▶ [EXERCISE OBJECTIVE]
Word for word, retype the first line of the records and every following line through the one containing "Theorem vault_roundtrip s".

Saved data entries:
----
(** C15: what is stored is read back. On a well-formed vault with its store and
    its cipher bound and the 64-bit counter not used up, storing an object that
    is not protected, with arguments in range, is defined, and so is a read of
    it from any offset within it into a buffer of any size. If both answer success the read gives
    exactly the stored bytes, on any store. And unless the store has failed or
    lacked room in one of the states it went through ([smooth]: in each of them
    its calls succeed, and it reports room for replacing an object and takes one
    more), the write succeeds if a slot is free or holds the object already, and
    after a write that succeeded the read succeeds. *)
Theorem vault_roundtrip s owner sub uid flags data offset size : vault_ok s →
  g_vault_nvm s = true → g_vault_sealer s = Some S → label_ranges owner sub uid flags → valid_set flags data →
  global (obs s) < 2 ^ 64 - 1 → ¬ protected (content S (obs s)) (owner, sub, uid) → 0 ≤ offset ≤ Z.of_nat (length data) → 0 ≤ size →
  ∃ st s1 st' bytes s2, wt_hsm_vault_set owner sub uid flags data s = Some (s1, st) ∧
    wt_hsm_vault_get owner sub uid offset size s1 = Some (s2, (st', bytes)) ∧
    (st = PSA_SUCCESS → st' = PSA_SUCCESS → bytes = part offset size data) ∧
    (smooth S s1 → st = PSA_SUCCESS ∨
      st = PSA_ERROR_INSUFFICIENT_STORAGE ∧ content S (obs s) (owner, sub, uid) = None ∧ ∀ i, (i < slots)%nat → obs s1 !! slot_id i ≠ None) ∧
    (smooth S s2 → st = PSA_SUCCESS → st' = PSA_SUCCESS).
Proof.
  intros [He HI _] Hb Hse L [Hv1 Hv2] Hg Hp Ho Hsz.
  destruct (fwp_run _ _ _ (set_run S owner sub uid flags data L s He HI (λ _, Hg))) as (s1 & st & E1 & [(Hw & Ha & Hok) _ Hwk]).
  destruct (fwp_run _ _ _ (get_run S owner sub uid offset size s1 (went_env _ _ _ _ Hw) (al_inv _ _ _ _ _ _ Ha) (proj1 Ho) Hsz)) as (s2 & [st' b] & E2 & [_ Hby Hwk2]).
  exists st, s1, st', b, s2. assert (st = PSA_SUCCESS → content S (obs s1) (owner, sub, uid) = Some (flags, Some data)) as Hnew.
  { intros Est. rewrite (Hok Est). unfold updated. by rewrite bool_decide_true. }
  split_and!; [done|done| | |].
  - intros Est Est'. destruct (Hby Est') as (f & d & Hc & _ & E). rewrite (Hnew Est) in Hc. by injection Hc as _ <-.
  - intros Hsm. destruct (Hwk Hsm Hb Hse) as [?|[[_ ?]|?]]; [done|by left|done|by right].
  - intros Hsm Est. rewrite (went_bound _ _ _ _ Hw), (went_sealer _ _ _ _ Hw), (Hnew Est) in Hwk2. simpl in Hwk2.
    rewrite (storage_flags_no_key flags Hv2), (proj2 (Z.ltb_ge _ _)) in Hwk2 by lia. by apply Hwk2.
Qed.
End runs.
----
▶ [FINISHED TASK]
(** C15: what is stored is read back. On a well-formed vault with its store and
    its cipher bound and the 64-bit counter not used up, storing an object that
    is not protected, with arguments in range, is defined, and so is a read of
    it from any offset within it into a buffer of any size. If both answer success the read gives
    exactly the stored bytes, on any store. And unless the store has failed or
    lacked room in one of the states it went through ([smooth]: in each of them
    its calls succeed, and it reports room for replacing an object and takes one
    more), the write succeeds if a slot is free or holds the object already, and
    after a write that succeeded the read succeeds. *)
Theorem vault_roundtrip s owner sub uid flags data offset size : vault_ok s →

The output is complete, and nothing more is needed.